▶ Action item
In the records that follow, find the line with "ch_row_deleted row actor"; from there, retype every line exactly through the line with "change new t (set_rows", which also belongs to the answer.
+ + +
(* ===== verification/DataStoreFacts.v ===== *)
(** * What the calls of a data store do

    The calls of [DataStore] as sequences of elementary changes ([change]), each with what the code has checked when it makes it. *)
From S2P Require Import Prelude Transaction JsText Regex PolicyTypes PolicyDocument Lineage FloorClasses TableSource EscalationFacts JsDate DataStore.
Local Open Scope nat_scope.

(** ** Elementary changes *)
(** A day of the calendar: the month is numbered from 1. *)
Definition leap_year (y : Z) : Prop := (y mod 4 = 0 ∧ y mod 100 ≠ 0 ∨ y mod 400 = 0)%Z.
Definition month_days (y m d : Z) : Prop :=
  (m = 2 ∧ (d = 29 ∧ leap_year y ∨ 1 ≤ d ≤ 28) ∨ (m = 4 ∨ m = 6 ∨ m = 9 ∨ m = 11) ∧ 1 ≤ d ≤ 30 ∨ (m = 1 ∨ m = 3 ∨ m = 5 ∨ m = 7 ∨ m = 8 ∨ m = 10 ∨ m = 12) ∧ 1 ≤ d ≤ 31)%Z.
Definition number_in (s : str) : Z := Z.of_N (Number_of s).
(** A text that starts with a day of the calendar, written with four, two and two digits, and has nothing else but a time of the day after a T. *)
Definition dated (s : str) : Prop :=
  ∃ y m d rest, s = y ++ js "-" ++ m ++ js "-" ++ d ++ rest ∧ length y = 4 ∧ length m = 2 ∧ length d = 2 ∧ Forall (λ c, is_digit c = true) (y ++ m ++ d) ∧ (rest = [] ∨ ∃ h1 h2 m1 m2 seconds, rest = js "T" ++ [h1; h2] ++ js ":" ++ [m1; m2] ++ seconds ∧ Forall (λ c, is_digit c = true) [h1; h2; m1; m2])
    ∧ month_days (number_in y) (number_in m) (number_in d).
(** A value that a column takes: of its type, within the bytes of a cell, a date of the calendar and, in a select column, one of its options. *)
Definition fits (c : DsColumn) (v : json) : Prop :=
  match v with
  | JNull => True
  | _ =>
      match col_type c, v with
      | TextColumn, JStr s => byteLength s ≤ MAX_CELL_BYTES
      | NumberColumn, JNum _ => True
      | DateColumn, JStr s => dated s
      | SelectColumn, JStr s => s ∈ option_ids c
      | JsonColumn, _ => byteLength (stringify_json v) ≤ MAX_CELL_BYTES
      | _, _ => False
      end
  end.
Definition cell_ok (t : datastores) (storeId k : str) (v : json) : Prop := ∃ c, c ∈ ds_columns t ∧ col_storeId c = storeId ∧ col_id c = k ∧ fits c v.
(** The natural key that a row gets with these cells is held by no other row of the store. *)
Definition key_free (t : datastores) (storeId rowId : str) (data : rec json) : Prop :=
  ∀ k x r, naturalKeyOf t storeId = Some k → get data k = Some (JStr x) → r ∈ ds_rows t → row_storeId r = storeId → selected r k = Some x → row_id r = rowId.
Definition recorded (storeId rowId : str) (actor : RowActor) (at_ : str) (ch : DsRowChange) (t : datastores) : datastores :=
  mkStores (ds_projects t) (ds_logs t) (ds_stores t) (ds_columns t) (ds_rows t) (ds_history t ++ [mkHistory (S (ds_seq t)) storeId rowId actor ch at_]) (ds_views t) (S (ds_seq t)).
Definition dropped (id : str) (t : datastores) : datastores :=
  mkStores (ds_projects t) (filter (λ s, s ≠ id) (ds_logs t)) (filter (λ s, st_id s ≠ id) (ds_stores t)) (filter (λ c, col_storeId c ≠ id) (ds_columns t))
    (filter (λ r, row_storeId r ≠ id) (ds_rows t)) (filter (λ h, h_storeId h ≠ id) (ds_history t)) (filter (λ v, v_storeId v ≠ id) (ds_views t)) (ds_seq t).
Definition with_key (k : option str) (at_ : str) (s : DataStoreRecord) : DataStoreRecord := mkStore (st_id s) (st_projectId s) (st_name s) k (st_createdAt s) at_.
Definition cleared (row : DsRow) (columnId at_ : str) (r : DsRow) : DsRow := mkRow (row_id r) (row_storeId r) (del (row_data row) columnId) (S (row_rev r)) (row_createdAt r) at_.
Definition row_at (t : datastores) (storeId rowId : str) (r : DsRow) : Prop := r ∈ ds_rows t ∧ row_id r = rowId ∧ row_storeId r = storeId.
(** What the tables may become at once.  [new] is the store where rows may appear, and their ids. *)
Inductive change (new : str * list str) (t : datastores) : datastores → Prop :=
  | ch_settings p l : change new t (mkStores p l (ds_stores t) (ds_columns t) (ds_rows t) (ds_history t) (ds_views t) (ds_seq t))
  | ch_store_created s : st_id s ∉ st_id <$> ds_stores t → st_naturalKey s = None → change new t (set_stores (ds_stores t ++ [s]) t)
  | ch_store_dropped id : new.2 = [] → change new t (dropped id t)
  | ch_key storeId k at_ :
      (∀ id, k = Some id → id ≠ [] ∧ (∃ c, c ∈ ds_columns t ∧ col_storeId c = storeId ∧ col_id c = id ∧ col_type c = TextColumn) ∧ NoDup (held_texts t storeId id)) →
      change new t (update_store storeId (with_key k at_) t)
  | ch_column_added c : col_id c ∉ col_id <$> ds_columns t → col_display c = None → change new t (set_columns (ds_columns t ++ [c]) t)
  | ch_column_updated c name options m :
      c ∈ ds_columns t → options = col_options c ∨ (∀ x, x ∈ held_texts t (col_storeId c) (col_id c) → x ∈ opt_id <$> default [] options) →
      (∀ d, md_display m = Some d → d ∈ col_id <$> columns_of t (col_storeId c) ∧ meets_cycle (listColumns t (col_storeId c)) (col_id c) d = false) →
      change new t (update_column (col_storeId c) (col_id c) (with_metadata name options m) t)
  | ch_column_moved storeId id n : change new t (update_column storeId id (with_order n) t)
  | ch_column_removed storeId id :
      (∀ r, r ∈ ds_rows t → row_storeId r = storeId → get (row_data r) id = None) → naturalKeyOf t storeId ≠ Some id →
      (∀ v, v ∈ ds_views t → v_storeId v = storeId → id ∉ config_columns (v_config v)) → (∀ c, c ∈ columns_of t storeId → col_display c ≠ Some id) →
      change new t (set_columns (filter (λ c, ¬ (col_id c = id ∧ col_storeId c = storeId)) (ds_columns t)) t)
  | ch_row_inserted row actor at_ :
      row_storeId row = new.1 → row_id row ∈ new.2 → row_id row ∉ row_id <$> ds_rows t → row_rev row = FIRST_ROW_REV → (∀ k v, get (row_data row) k = Some v → cell_ok t (row_storeId row) k v) →
      key_free t (row_storeId row) (row_id row) (row_data row) → change new t (recorded (row_storeId row) (row_id row) actor at_ Creation (set_rows (ds_rows t ++ [row]) t))
  | ch_row_changed row patch actor at_ :
      row ∈ ds_rows t → NoDup patch.*1 → diffCells (row_data row) patch ≠ [] → (∀ k v, get patch k = Some v → cell_ok t (row_storeId row) k v) →
      key_free t (row_storeId row) (row_id row) patch →
      change new t (recorded (row_storeId row) (row_id row) actor at_ (CellDiff (diffCells (row_data row) patch)) (update_row (row_id row) (row_storeId row) (λ _, patched row patch at_) t))
  | ch_cell_cleared row columnId from actor at_ :
      row ∈ ds_rows t → get (row_data row) columnId = Some from → naturalKeyOf t (row_storeId row) ≠ Some columnId →
      change new t (recorded (row_storeId row) (row_id row) actor at_ (CellDiff [(columnId, (from, JNull))]) (update_row (row_id row) (row_storeId row) (cleared row columnId at_) t))
  | ch_row_deleted row actor at_ :
      new.2 = [] → row ∈ ds_rows t → let t1 := recorded (row_storeId row) (row_id row) actor at_ Deletion t in
      change new t (set_rows (filter (λ r, ¬ (row_id r = row_id row ∧ row_storeId r = row_storeId row)) (ds_rows t1)) t1)
  | ch_view_added v : v_id v ∉ v_id <$> ds_views t → (∀ k, k ∈ config_columns (v_config v) → k ∈ col_id <$> columns_of t (v_storeId v)) → change new t (set_views (ds_views t ++ [v]) t)
  | ch_view_updated v config :
      findView t (v_id v) = Some v → (∀ k, k ∈ config_columns config → k ∈ col_id <$> columns_of t (v_storeId v)) →
      change new t (set_views ((λ w, if str_eqb (v_id w) (v_id v) then mkView (v_id w) (v_storeId w) (v_name w) (v_type w) config (v_order w) (v_createdAt w) else w) <$> ds_views t) t)
  | ch_view_removed id : change new t (set_views (filter (λ v, v_id v ≠ id) (ds_views t)) t).
Abbreviation changes new := (rtc (change new)).
Abbreviation row_ids t := (row_id <$> ds_rows t).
+ + +
▶ Solution to the problem
  | ch_row_deleted row actor at_ :
      new.2 = [] → row ∈ ds_rows t → let t1 := recorded (row_storeId row) (row_id row) actor at_ Deletion t in
      change new t (set_rows (filter (λ r, ¬ (row_id r = row_id row ∧ row_storeId r = row_storeId row)) (ds_rows t1)) t1)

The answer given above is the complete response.